Queridos todos: San Lucas ha recopilado en este evangelio que hemos escuchado unas palabras, llenas de afecto y cariño, dirigidas por Jesús a sus seguidores y seguidoras. Con frecuencia, suelen pasar inadvertidas. Sin embargo, leídas hoy con atención desde nuestras comunidades y familias, cobran una sorprendente actualidad. Es lo que necesitamos escuchar de Jesús en estos tiempos no fáciles para la fe.
Jesús nos llama “pequeño rebaño”. Él mira con inmensa ternura a su pequeño grupo de seguidores. En realidad, somos pocos, somos minoría. No hemos de pensar en grandezas. Así nos imaginó Jesús siempre cuando nos llamó a ser el poco de “levadura” que fermenta toda la masa, o la pequeña lámpara que se enciende para iluminar a todos los de la casa, o el poco de “sal” que le dé sabor a la vida de todos.
Los que creemos en Jesucristo hemos de aprender a vivir en minoría. Es un error añorar una Iglesia poderosa y fuerte. Es un engaño buscar poder mundano o pretender dominar la sociedad.

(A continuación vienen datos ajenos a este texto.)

(** * SMS Gammu Gateway: support functions

    A shallow embedding of [sms-gammu-gateway/support.py] and the
    verification of its specification.

    The module is glue between an HTTP gateway and the gammu modem
    library.  The library and the operating system are external: they
    appear here as records of oracles ([Gammu], [OS]) acting on an
    abstract environment state.  The Python code itself is written in a
    small monad with state (the environment and a chronological trace of
    every external call and every printed line) and Python exceptions.

    The file has five parts: the embedding of the module; the runs of
    its functions as relations between outcomes and traces; the proofs
    that the functions run as the relations say, and from them the
    properties of the specification; further properties of the
    functions, read off the code; a simulated modem on which the
    functions and the properties are tried.

    Note on the source: in [init_state_machine] a bare [except:] clause
    precedes an [except Exception] clause of the same [try].  CPython
    refuses such a [try] when it compiles the module ("default except
    must be last").  The embedding gives the clauses their textual
    order, first match wins, which makes the second clause dead
    ([listing_handler_dead]). *)

From Stdlib Require Import ZArith List String Bool Lia Ascii.
From Stdlib Require Import DecimalString.
From Stdlib Require Import Sorted Permutation.
Import ListNotations.
Open Scope string_scope.
Open Scope Z_scope.

(** ** Python values and exceptions *)

(** The exception classes that the module names or that its own
    expressions raise, and one class for everything else below
    [Exception]. *)
Inductive ExcClass :=
| ERR_NOSIM            (* gammu.ERR_NOSIM, a gammu.GSMError *)
| GSMError             (* every other gammu.GSMError *)
| FileNotFoundError
| PermissionError
| KeyError
| IndexError
| UnboundLocalError
| OtherError.          (* any other subclass of Exception *)

(** An instance of [Exception]: its class and its [str()]. *)
Record Exception := mkExc { exc_class : ExcClass; exc_str : string }.

(** What a [raise] can carry: an [Exception], or [SystemExit], which
    derives from [BaseException] only and ends the process with the
    given status when nothing catches it. *)
Inductive BaseException :=
| Exc (e : Exception)
| SystemExit (status : Z).

Definition ExcClass_eqb (a b : ExcClass) : bool :=
  match a, b with
  | ERR_NOSIM, ERR_NOSIM | GSMError, GSMError
  | FileNotFoundError, FileNotFoundError | PermissionError, PermissionError
  | KeyError, KeyError | IndexError, IndexError
  | UnboundLocalError, UnboundLocalError | OtherError, OtherError => true
  | _, _ => false
  end.

(** The result of one external call: a value or an [Exception]. *)
Inductive result (A : Type) :=
| Ok (a : A)
| Err (e : Exception).
Arguments Ok {A} a.
Arguments Err {A} e.

(** The outcome of running Python code.  [OutOfFuel] is the model's
    own: a loop given too little fuel.  No Python handler catches it,
    and [retrieveAllSms_total] shows the module never produces it. *)
Inductive outcome (A : Type) :=
| Returned (a : A)
| Raised (e : BaseException)
| OutOfFuel.
Arguments Returned {A} a.
Arguments Raised {A} e.
Arguments OutOfFuel {A}.

Definition nl : string := String (ascii_of_nat 10) EmptyString.

(** [str(n)] for an int. *)
Definition str_Z (z : Z) : string := NilEmpty.string_of_int (Z.to_int z).

(** [sub in s] for strings. *)
Fixpoint contains (sub s : string) : bool :=
  prefix sub s ||
  match s with
  | EmptyString => false
  | String _ s' => contains sub s'
  end.

(** [sorted(l)] for a list of strings. *)
Fixpoint insert_sorted (x : string) (l : list string) : list string :=
  match l with
  | [] => [x]
  | y :: l' => if String.leb x y then x :: l else y :: insert_sorted x l'
  end.

Definition sorted (l : list string) : list string :=
  fold_right insert_sorted [] l.

(** The blanks that [strip] removes: the space and the bytes 9 to 13.
    [str.strip] also removes the separators 28 to 31 and the blanks
    beyond ASCII; the module applies it to the configuration only,
    which begins with a bracket and ends in a digit and a newline. *)
Definition is_space (c : ascii) : bool :=
  let n := nat_of_ascii c in
  (Nat.eqb n 32 || (Nat.leb 9 n && Nat.leb n 13))%bool.

Fixpoint lstrip (s : string) : string :=
  match s with
  | String c s' => if is_space c then lstrip s' else s
  | EmptyString => EmptyString
  end.

Fixpoint rstrip (s : string) : string :=
  match s with
  | EmptyString => EmptyString
  | String c s' =>
      match rstrip s' with
      | EmptyString => if is_space c then EmptyString else String c EmptyString
      | r => String c r
      end
  end.

(** [s.strip()] *)
Definition strip (s : string) : string := rstrip (lstrip s).

Section Gateway.

(** ** Data model *)

(** The [datetime] objects that gammu hands out, and Python's [str] on
    them. *)
Variable datetime : Type.
Variable str_datetime : datetime -> string.

(** The part of a fragment that only gammu reads: the user data header
    that carries the concatenation sequence. *)
Variable udh : Type.

(** One raw SMS as stored on the device, a dict of gammu's. *)
Record Fragment := mkFragment {
  Location : Z;
  Folder : Z;
  DateTime : datetime;
  Number : string;
  State : string;
  Text : string;
  UDH : udh
}.

(** The dict of [GetSMSStatus]. *)
Record SMSStatus := mkSMSStatus {
  SIMUsed : Z;
  SIMUnRead : Z;
  SIMSize : Z;
  PhoneUsed : Z;
  PhoneUnRead : Z;
  PhoneSize : Z;
  TemplatesUsed : Z
}.

(** One entry of a decoded message; [Buffer] may be [None]. *)
Record Entry := mkEntry {
  ID : string;
  Buffer : option string
}.

(** The dict of [DecodeSMS]. *)
Record MultiPartSMSInfo := mkInfo {
  Entries : list Entry
}.

(** A logical message, the dict that [retrieveAllSms] builds. *)
Record Sms := mkSms {
  sms_Date : string;
  sms_Number : string;
  sms_State : string;
  sms_Locations : list Z;
  sms_Text : string
}.

(** [os.stat_result], the fields read. *)
Record stat_result := mkStat {
  st_mode : Z;
  st_uid : Z;
  st_gid : Z;
  st_rdev : Z
}.

(** A [gammu.StateMachine] object, by identity. *)
Definition StateMachine := nat.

El evangelio no se impone por la fuerza. Lo contagian quienes viven al estilo de Jesús haciendo la vida más humana.
“No tengan miedo”. Es la gran preocupación de Jesús. No quiere ver a sus seguidores paralizados por el miedo ni hundidos en el desaliento. No han de perder nunca la confianza y la paz. También hoy somos un pequeño rebaño, pero podemos permanecer muy unidos a Jesús, el Pastor que nos guía y nos defiende. Él nos puede hacer vivir estos tiempos con paz.
“Su Padre ha querido darles el Reino”. Otra expresión de Jesús con la que quiere recordarnos esa verdad una vez más. No hemos de sentirnos huérfanos. Tenemos a Dios como Padre. Él nos ha confiado su proyecto del reino. Es su gran regalo. Lo mejor que tenemos como tarea es hacer la vida más humana y la esperanza de encaminar la historia hacia su salvación definitiva.
“Vendan sus bienes y den limosnas”, nos pide Jesús. Los seguidores de Jesús somos pocos, pero nunca hemos de ser una secta encerrada en sus propios intereses. No se trata de resolver nuestros propios problemas sino de ayudar a los demás a resolver los suyos. No debemos vivir de espaldas a las necesidades de nadie. Debemos ser personas de puertas abiertas, que compartan sus bienes, su dinero, sus medicinas, con los que necesitan ayuda y solidaridad y que, quizás, viven cerca de nuestras casas o caminan por nuestras calles. Debemos dar limosnas, es decir, repartir misericordia a derecha e izquierda.
Jesús nos llama a guardar los tesoros en el cielo, a abrir una especie de cuenta bancaria en el cielo a nuestro nombre. Una cuenta a la que ningún ladrón pueda llegar ni el comején pueda destruir.
El afán por tener nosotros más y más bienes materiales consigue que no se piense en los necesitados. Puede convertirse en obsesión el acaparar más y más. Jesús va a enseñarnos otra manera de atesorar radicalmente diferente. No consiste en acumular euros, dólares, emeelecé o muchos bienes materiales sino en compartir nuestros bienes con los que tienen menos, para lograr tener «un tesoro en el cielo», es decir, ante Dios. Sólo este tesoro es seguro y puede permanecer muy protegido en el corazón de Dios.
Bien sabemos que los tesoros de la tierra son caducos, no dan seguridad, y siempre están amenazados. Por eso Jesús nos lanza hoy un grito de alerta: Cuidado con el dinero “porque donde esté tu tesoro, allí estará tu corazón”. El dinero y los bienes materiales atraen nuestro corazón y nos seducen porque sentimos que nos dan poder, seguridad, honor y bienestar. Y provocan en nosotros una sed insaciable de buscar tener siempre más y más. En cambio, si ayudando a los necesitados, nos vamos enriqueciendo ante Dios, ese Dios Padre de los pobres, nos irá atrayendo con fuerza hacia una vida más austera y compartida.
Y, por supuesto, hay otra advertencia del Señor que nos lleva a pensar en no dejar de tener presente que nuestra vida es frágil. Que, en el momento menos pensado, y como un ladrón en la noche, puede que nos llegue la muerte y, por tanto, llegará el momento de dar razón a Dios de cómo ha sido nuestra vida. Y entonces habrá una pregunta flotando en el aire: ¿De quién será todo lo que tú has acumulado?